I am loading pre-trained vectors from a binary file generated from the word2vec C code with something like:

model_1 = Word2Vec.load_word2vec_format('vectors.bin', binary=True)

I am using those vectors to generate vector representations of sentences that contain words that may not have already existing vectors in vectors.bin. For example, if vectors.bin has no associated vector for the word "yogurt", and I try

yogurt_vector = model_1['yogurt']

I get KeyError: 'yogurt', which makes good sense. What I want is to be able to take the sentence words that do not have corresponding vectors and add representations for them to model_1. I am aware from this post that you cannot continue to train the C vectors. Is there then a way to train a new model, say model_2, for the words with no vectors and merge model_2 with model_1?

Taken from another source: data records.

Lemma reduce_progress c :
  reduce_live w0 ids c →
  (∃ c', rtc reduce_step c c' ∧ rpc c' = RReturn) ∨
  ∃ c', rtc reduce_step c c' ∧ reduce_live w0 ids c' ∧ (μ c' < μ c)%nat.
Proof using Hlen Hfail Hclients Hblobs.
  intros Hl. pose proof (rl_inv _ _ _ Hl) as Hi.
  assert ((∃ c', rtc reduce_step c c' ∧ rpc c' = RReturn) ∨
    ∃ c', rtc reduce_step c c' ∧ (μ c' < μ c)%nat) as [?|(c' & Hr & Hm)]; [|by left|].
  2:{ right. exists c'. split; [done|]. split; [|done].
      exact (reduce_live_rtc w0 ids Hlen Hfail Hblobs c c' Hl Hr). }
  destruct (rpc c) eqn:Hpc.
  - right. destruct (decide (rjob_q c = [] ∨ too_many c)) as [Hd|[Hq Hm]%Decidable.not_or].
    + exists (c <| rpc := RAwait |>). split; [by apply rtc_once, reduce_step_rule, rrule_dispatched|].
      unfold reduce_measure, rpending. simpl. rewrite Hpc. simpl. lia.
    + destruct (progress_reduce_dispatch c Hl Hpc Hq Hm) as (c' & ? & ?). exists c'.
      split; [done|lia].
  - right. exists (count_reduce_call c). split; [by apply rtc_once, reduce_step_rule, rrule_started|].
    destruct (count_reduce_call_shape w0 ids Hfail c Hi) as (H1 & H2 & H3 & H4 & H5).
    unfold reduce_measure, rpending. rewrite H1, H2, H3, H4, H5, Hpc. simpl. lia.
  - right. exists (c <| rw := (rw c) <| g_ready := true |> |> <| rpc := RDispatch |>). split.
    + eapply rtc_l; [|apply rtc_once]; apply reduce_step_rule; [apply rrule_ping_end|].
      by apply (rrule_wake (c <| rw := (rw c) <| g_ready := true |> |>)).
    + unfold reduce_measure, rpending. simpl. rewrite Hpc. simpl. lia.
  - right. by apply progress_reduce_await.
  - by eapply progress_reduce_process.
  - right. eexists. split; [by eapply rtc_once, reduce_step_rule, rrule_count|].
    unfold reduce_measure, rpending. simpl. rewrite Hpc. simpl. lia.
  - left. by exists c.
  - pose proof (rl_running _ _ _ Hl) as H. by rewrite Hpc in H.
  - pose proof (ri_at _ _ _ (rl_inv _ _ _ Hl)) as H. unfold reduce_at in H. by rewrite Hpc in H.
  - pose proof (rl_running _ _ _ Hl) as H. by rewrite Hpc in H.
Qed.

End reduce_progress.

(** ** Lemmas for the entry point *)

Lemma reducer_ids_NoDup m : NoDup (reducer_ids m).
Proof. apply NoDup_fmap_2; [apply _|apply NoDup_seq]. Qed.

Lemma elem_of_reducer_ids m j : j ∈ reducer_ids m ↔ 0 ≤ j < m_nreducers m.
Proof.
  unfold reducer_ids. rewrite list_elem_of_fmap. setoid_rewrite elem_of_seq. split.
  - intros (n & -> & ?). lia.
  - intros ?. exists (Z.to_nat j). lia.
Qed.

Lemma reducer_ids_length m :
  is_int32 (m_nreducers m) → Z.of_nat (length (reducer_ids m)) < 2 ^ 31.
Proof. unfold is_int32, reducer_ids. rewrite length_fmap, length_seq. lia. Qed.

(** What [runReducer] starts from: the client pointers are valid, the number of
    reducers is an [int]. *)
Record reduce_ready (w : World) : Prop := {
  rr_clients : ∀ p, p ∈ m_Clients (master w) → is_Some (heap w !! p);
  rr_int : is_int32 (m_nreducers (master w))
}.

Lemma runReducer_inv w c :
  reduce_ready w → rtc reduce_step (runReducer_start w) c →
  reduce_inv w (reducer_ids (master w)) c.
Proof.
  intros [Hcl Hn]. apply reduce_inv_rtc; [by apply reducer_ids_length|by apply reduce_start_inv].
Qed.

Lemma runReducer_pool w c :
  reduce_ready w → rtc reduce_step (runReducer_start w) c →
  tp_inv (C:=RedConf) (reducer_ids (master w)) c.
Proof.
  intros Hw Hr. split; [by apply reducer_ids_length, rr_int|].
  split; [apply reducer_ids_NoDup|]. exists w. by apply runReducer_inv.
Qed.

Lemma reduce_return_step c c' : reduce_step c c' → rpc c = RReturn → rpc c' = RReturn.
Proof.
  intros [j q bl p Hpc Hq Hn Hb Hp|j q e Hpc Hq Hn Hb|Hpc|j q bl Hpc Hq Hn Hb Hp|Hpc Hr|Hpc Hq
    |Hpc Hr|pos res Hpc Hr|pos Hpc|pos Hpc Hr|Hpc Hd Hn|Hpc Hd|pos call res Hpc Hpos| |ev|]%reduce_step_rule
    Hret; try congruence; try done. by destruct res.
Qed.

Lemma reduce_return_rtc c c' : rtc reduce_step c c' → rpc c = RReturn → rpc c' = RReturn.
Proof. intros Hr. induction Hr; [done|]. intros. eauto using reduce_return_step. Qed.

Lemma reduce_return_next w0 ids c :
  reduce_inv w0 ids c → rpc c = RReturn → rcpc c ≠ RNext.
Proof.
  intros Hi Hpc Hn. pose proof (ri_at _ _ _ Hi) as Hat. unfold reduce_at in Hat. rewrite Hpc in Hat.
  destruct Hat as (Hcq & _ & Hq & _). destruct (ri_next _ _ _ Hi Hn) as [?|Hp]; [done|].
  unfold rpending in Hp. by rewrite Hpc, Hq in Hp.
Qed.

(** The dispatcher before its first dispatch, or left by an exception. *)
Definition reduce_blocked (q : list Z) (l : list string) (n : nat) (c : RedConf) : Prop :=
  (rpc c = RDispatch ∨ ∃ e, rpc c = RThrown e) ∧ rjob_q c = q ∧ rnrpcs c = 0 ∧
  rresponses c = [] ∧ rcq c = [] ∧ rcpc c = RTop ∧ rdone c = false ∧
  m_IntblobList (rmaster c) = l ∧ length (m_Clients (rmaster c)) = n.

Lemma reduce_blocked_step q l n b c c' :
  q ≠ [] → b ∈ l → reducer_of b = None →
  reduce_blocked q l n c → reduce_step c c' → reduce_blocked q l n c'.
Proof.
  intros Hqne Hbl Hb (Hpc0 & Hq & Hz & Hl & Hcq & Hcp & Hd0 & Hil & Hn0) Hs.
  assert (∀ j bl, reduce_blobs (m_IntblobList (rmaster c)) j ≠ Ret bl) as Hbad.
  { intros j bl Hbs. rewrite Hil in Hbs. destruct (reduce_blobs_bad l b j Hbl Hb) as [e He].
    congruence. }
  assert (¬ too_many c) as Hm.
  { unfold too_many. rewrite Hz, Hl.
    replace (to_size (to_size 0 - Z.of_nat (length (@nil ReduceResult)))) with 0 by reflexivity. lia. }
  apply reduce_step_rule in Hs.
  destruct Hs as [j q' bl p Hpc Hq' Hn Hb' Hp|j q' e Hpc Hq' Hn Hb'|Hpc|j q' bl Hpc Hq' Hn Hb' Hp|Hpc Hr|Hpc Hq'
    |Hpc Hr|pos res Hpc Hr|pos Hpc|pos Hpc Hr|Hpc Hd Hn|Hpc Hd|pos call res Hpc Hpos| |ev|];
    try (by destruct (Hbad _ _ Hb')); try (destruct Hpc0 as [?|[? ?]]; congruence); try done.
  - unfold reduce_blocked. simpl. naive_solver.
  - destruct Hq' as [Hq'|]; [congruence|done].
  - rewrite Hl, Hz in Hn. done.
Qed.

(** ** Properties *)

(** every intermediate blob goes to exactly one reducer: when the names end
    in reducer numbers, reducer [j] is given the blobs numbered [j], in the
    order of the list, and the lists of all reducers together are the list. *)
Theorem reduce_blobs_partition l n :
  Forall (λ b, ∃ k, reducer_of b = Some k ∧ 0 ≤ k < Z.of_nat n) l →
  (∀ j, reduce_blobs l j = Ret (reducer_blobs l j)) ∧
  (Z.of_nat <$> seq 0 n) ≫= reducer_blobs l ≡ₚ l.
Proof.
  intros Hl. split.
  { intros j. apply reduce_blobs_spec. eapply Forall_impl; [exact Hl|]. intros b (k & -> & _). done. }
  apply (partition_perm reducer_of l n Hl).
Qed.

(** C5: no reduce task is lost or done twice: in every reachable state each
    reducer is either waiting (queued, in flight or failed and not yet queued
    again) or has exactly one successful response in the list. *)
Theorem reduce_tasks_exactly_once w c j :
  reduce_ready w → rtc reduce_step (runReducer_start w) c → 0 ≤ j < m_nreducers (master w) →
  NoDup (reduce_waiting c ++ (r_jobid <$> r_succeeded (rresponses c))) ∧
  ((j ∈ reduce_waiting c ∧ reduce_results c !! j = None) ∨
   ((j ∉ reduce_waiting c) ∧ ∃ r, reduce_results c !! j = Some r ∧ r ∈ rresponses c ∧
      r_status r = SUCCESS ∧ r_jobid r = j)).
Proof.
  intros Hw Hr Hj%elem_of_reducer_ids. pose proof (runReducer_pool w c Hw Hr) as Hi.
  split.
  - rewrite (reduce_partition w (reducer_ids (master w)) c (runReducer_inv w c Hw Hr)).
    apply reducer_ids_NoDup.
  - destruct (tp_exactly_once (C:=RedConf) _ (reducer_ids_NoDup (master w)) c j Hi Hj)
      as [?|[? [r Hjr]]]; [by left|right]. split; [done|]. exists r. split; [done|].
    by apply reduce_results_Some.
Qed.

Lemma runReducer_complete_spec w c :
  reduce_ready w → rtc reduce_step (runReducer_start w) c → rpc c = RReturn →
  (∀ j, 0 ≤ j < m_nreducers (master w) → ∃ r, r ∈ rresponses c ∧ r_status r = SUCCESS ∧
     r_jobid r = j ∧ m_OutputResultMap (rmaster c) !! j = Some (r_cname r)) ∧
  (∀ j, is_Some (m_OutputResultMap (rmaster c) !! j) → 0 ≤ j < m_nreducers (master w)) ∧
  rjob_q c = [] ∧ rcq c = [].
Proof.
  intros Hw Hr Hpc. pose proof (runReducer_inv w c Hw Hr) as Hi.
  pose proof (ri_at _ _ _ Hi) as Hat. unfold reduce_at in Hat. rewrite Hpc in Hat.
  destruct Hat as (Hcq & Hall & Hq & Hout).
  pose proof (ri_tokens _ _ _ Hi) as Htok. unfold rpending in Htok. rewrite Hpc, Hq, Hcq in Htok.
  simpl in Htok. assert (NoDup (r_jobid <$> rresponses c)) as Hnd
    by (rewrite Htok; apply reducer_ids_NoDup).
  split; [|split; [|done]].
  - intros j Hj%elem_of_reducer_ids. rewrite <-Htok in Hj.
    apply list_elem_of_fmap in Hj as (r & -> & Hin). exists r. split; [done|].
    split; [by eapply (proj1 (Forall_forall _ _) Hall)|]. split; [done|].
    rewrite Hout. by apply output_results_in.
  - intros j. rewrite Hout. destruct (decide (j ∈ r_jobid <$> rresponses c)) as [Hj|Hj].
    + rewrite Htok in Hj. intros _. by apply elem_of_reducer_ids.
    + rewrite output_results_other by done. by intros [? ?].
Qed.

Alternatively, is there a way to test if the model contains a word before I actually try to retrieve it, so that I can at least avoid the KeyError?


Solution

  • Avoiding the key error is easy:

    [x for x in 'this model hus everything'.split() if x in model_1.vocab]
    

    The more difficult problem is merging a new word to an existing model. The problem is that word2vec calculates the likelihood of 2 words being next to each other, and if the word 'yogurt' wasn't in the first body that the model was trained on it's not next to any of those words, so the second model would not correlate to the first.

    You can look at the internals when a model is saved (uses numpy.save) and I would be interested in working with you to come up with code to allow adding vocabulary.